3) Do software updates come out regularly? And HOW regularly?
4) Are there release notes for software?

I am excited about the 922, being that it is in its infancy. I am looking forward to seeing how it evolves, already knowing how the HR20 developed into a very good DVR platform over the past 4 years (minus the lagging performance, LOL!)

Look forward to interacting with you all regularly over the next couple of years at least!


----------



## Stewart Vernon (Jan 7, 2005)

marty45714 said:


> 1) Do representative from Dish read these forums? Specifically do they see the bug reports / software discussion?


I'm pretty sure so... but there isn't likely to be public acknowledgement for obvious and logical reasons. Also, many of us know people who work at Dish and sometimes pass things along to be sure (especially major issues) someone at Dish is aware.



marty45714 said:


> 2) Is there a way to make suggestions to Dish Network for features you'd like to see? AKA Dish Pass!!!


Aside from "contact us" forms on the Dish Web site, again some of us have been known to pass things along and they do read the forums... but I'll be honest, I've made what I thought were good suggestions before (like asking why Dish Pass was taken away on the 922) and was essentially told that "not many customers use it" and it was "an intentional decision" to leave out... so some suggestions are greeted more warmly than others.



marty45714 said:


> 3) Do software updates come out regularly? And HOW regularly?

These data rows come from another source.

Lemma surviving_all (results : list movie) (thr : Z) :
  strict_stage results thr = [] -> poster_stage results = [] ->
  surviving results thr = results.
Proof. unfold surviving. now intros -> ->. Qed.

Lemma pick_best_result_surviving (results : list movie) (thr : Z) :
  surviving results thr <> [] ->
  exists r, pick_best_result results thr = Some r /\
            In r (surviving results thr).
Proof.
  rewrite <- filtered_surviving. apply pick_best_result_some.
Qed.

(** C3: the item is chosen in the first stage of the chain that is not
    empty: the items whose poster reference is a non-empty string and whose
    number of votes reaches the threshold; else the items whose poster
    reference is a non-empty string; else the whole list.  The answer is
    [None] only for an empty list.  When the list holds an item with a
    non-empty poster reference and enough votes, the item chosen has a
    non-empty poster reference and enough votes.  The threshold is 50 when
    the caller gives none. *)
Theorem pick_best_result_stages (results : list movie) (thr : Z) :
  let s1 := strict_stage results thr in
  let s2 := poster_stage results in
  let pick := pick_best_result results thr in
  (s1 <> [] -> exists r, pick = Some r /\ In r s1) /\
  (s1 = [] -> s2 <> [] -> exists r, pick = Some r /\ In r s2) /\
  (s1 = [] -> s2 = [] -> results <> [] ->
   exists r, pick = Some r /\ In r results) /\
  (pick = None <-> results = []) /\
  (forall a pa,
     In a results -> poster_path a = Str pa -> pa <> [] ->
     thr <= rating_count a ->
     exists r pr,
       pick = Some r /\ In r results /\
       poster_path r = Str pr /\ pr <> [] /\ thr <= rating_count r) /\
  min_vote_count_default = 50.
Proof.
  intros s1 s2 pick. subst pick s1 s2.
  assert (S1 : strict_stage results thr <> [] ->
               exists r, pick_best_result results thr = Some r /\
                         In r (strict_stage results thr)).
  { intros H. rewrite <- (surviving_strict _ _ H).
    apply pick_best_result_surviving. now rewrite (surviving_strict _ _ H). }
  split; [exact S1|]. split; [|split; [|split; [|split]]].
  - intros H1 H2. rewrite <- (surviving_poster _ _ H1 H2).
    apply pick_best_result_surviving. now rewrite (surviving_poster _ _ H1 H2).
  - intros H1 H2 H3.
    destruct (pick_best_result_surviving results thr) as (r & E & Hr).
    { now rewrite (surviving_all _ _ H1 H2). }
    exists r. split; [exact E|]. now rewrite (surviving_all _ _ H1 H2) in Hr.
  - rewrite pick_best_result_first_max, first_max_None. apply filtered_nil.
  - intros a pa Ha Hp Hne Hv.
    destruct S1 as (r & E & Hr).
    { intros Hs. assert (In a (strict_stage results thr)) as Hin.
      { apply filter_In. split; [exact Ha|]. apply andb_true_iff. split.
        - apply with_poster_spec. now exists pa.
        - now apply Z.leb_le. }
      rewrite Hs in Hin. contradiction. }
    apply filter_In in Hr as [Hin Hr]. apply andb_true_iff in Hr as [Hr1 Hr2].
    apply with_poster_spec in Hr1 as (pr & Hr1 & Hr1').
    exists r, pr. apply Z.leb_le in Hr2. auto.
  - reflexivity.
Qed.

Lemma pick_best_result_stages_witness :
  exists r pr,
    pick_best_result [bare_movie; hyped_movie; test_movie] 50 = Some r /\
    In r [bare_movie; hyped_movie; test_movie] /\
    poster_path r = Str pr /\ pr <> [] /\ 50 <= rating_count r.
Proof.
  apply (proj1 (proj2 (proj2 (proj2 (proj2
    (pick_best_result_stages [bare_movie; hyped_movie; test_movie] 50)))))
    test_movie (U "/x.jpg")).
  - simpl. auto.
  - reflexivity.
  - vm_compute. discriminate.
  - vm_compute. discriminate.
Defined.

(** The three stages at work: the best rated item has no poster and the
    next has too few votes; without an item of enough votes the poster
    decides; without a poster the whole list is ranked. *)
Example pick_best_result_chain :
  pick_best_result [bare_movie; hyped_movie; test_movie] 50 = Some test_movie /\
  pick_best_result [bare_movie; hyped_movie; modest_movie] 50
    = Some hyped_movie /\
  pick_best_result [bare_movie] 50 = Some bare_movie /\
  pick_best_result [] 50 = None.
Proof. repeat split. Qed.
(** * clarify-mcp: the [ask_clarification] tool of [hitl_server.py]

    A shallow embedding of the tool and the proofs of its specified
    properties.  The tool builds a display prompt, issues one bounded
    elicitation request, extracts a text answer from whatever the channel
    returned and maps it back onto the caller's list of choices.

    Python text is a sequence of code points; the Unicode character
    properties the interpreter consults ([str.isspace], [str.isdigit],
    the decimal value used by [int], [str.lower]) are taken from a
    [Runtime] class, so that every theorem holds for whichever Unicode
    database the interpreter ships.  [sample_runtime] populates it for
    the examples. *)

From Stdlib Require Import String Ascii List ZArith NArith Bool Lia DecimalNat.
Import ListNotations.

Set Implicit Arguments.

(** ** Python text *)

(** A code point. *)
Definition char := N.

(** [str]: an immutable sequence of code points. *)
Definition str := list char.

(** A literal of the source, read as code points. *)
Definition lit (s : string) : str := map N_of_ascii (list_ascii_of_string s).
Arguments lit s%_string.

(** ["\n"] *)
Definition NL : str := [10%N].

Definition str_eqb (a b : str) : bool :=
  if list_eq_dec N.eq_dec a b then true else false.

(** Truthiness of a text: the empty text is falsy. *)
Definition is_empty (s : str) : bool :=
  match s with [] => true | _ :: _ => false end.

(** ** Exceptions and outcomes *)

(** The exception classes the tool tells apart.  Only instances of
    [Exception] are modelled: interpreter and scheduler signals that sit
    outside [Exception] (task cancellation, keyboard interrupt) are not
    failures of an operation and pass through every handler of the tool
    untouched. *)
Inductive exc_class : Type :=
| AsyncioTimeoutError            (* asyncio.TimeoutError *)
| TimeoutError                   (* the builtin *)
| RuntimeError
| IndexError
| ValueError
| OtherException (name : string).

(** An exception instance: its class, what [str(e)] does and
    [e.__cause__].  [Exc] is an exception whose [__str__] returns [text];
    [ExcNoText] is one whose [__str__] raises [raised]. *)
#[warnings="-register-all"]
Inductive exception : Type :=
| Exc (cls : exc_class) (text : str) (cause : option exception)
| ExcNoText (cls : exc_class) (raised : exception) (cause : option exception).

Definition exc_cls (e : exception) : exc_class :=
  match e with
  | Exc c _ _ => c
  | ExcNoText c _ _ => c
  end.

Definition exc_cause (e : exception) : option exception :=
  match e with
  | Exc _ _ c => c
  | ExcNoText _ _ c => c
  end.

(** What evaluating an expression gives: a value, or a raised exception. *)
Inductive outcome (A : Type) : Type :=
| Returns (a : A)
| Raises (e : exception).
Arguments Raises {A} e.

Definition bind_outcome {A B} (m : outcome A) (k : A -> outcome B) : outcome B :=
  match m with
  | Returns a => k a
  | Raises e => Raises e
  end.

(** [str(e)] for an exception [e]. *)
Definition str_of_exception (e : exception) : outcome str :=
  match e with
  | Exc _ text _ => Returns text
  | ExcNoText _ raised _ => Raises raised
  end.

No regular schedule that anyone can tell. Most of Dish's receivers are either in a state of development (new ones) or troubleshooting/updates (old ones)...

IF Dish is looking to move a new feature OR fix a major problem, then that tends to drive firmware releases more than anything else. Sometimes people who are looking at the uplink data get a "heads up" when it looks like new firmware is spooling, but beyond that no real discernible schedule.



marty45714 said:


> 4) Are there release notes for software?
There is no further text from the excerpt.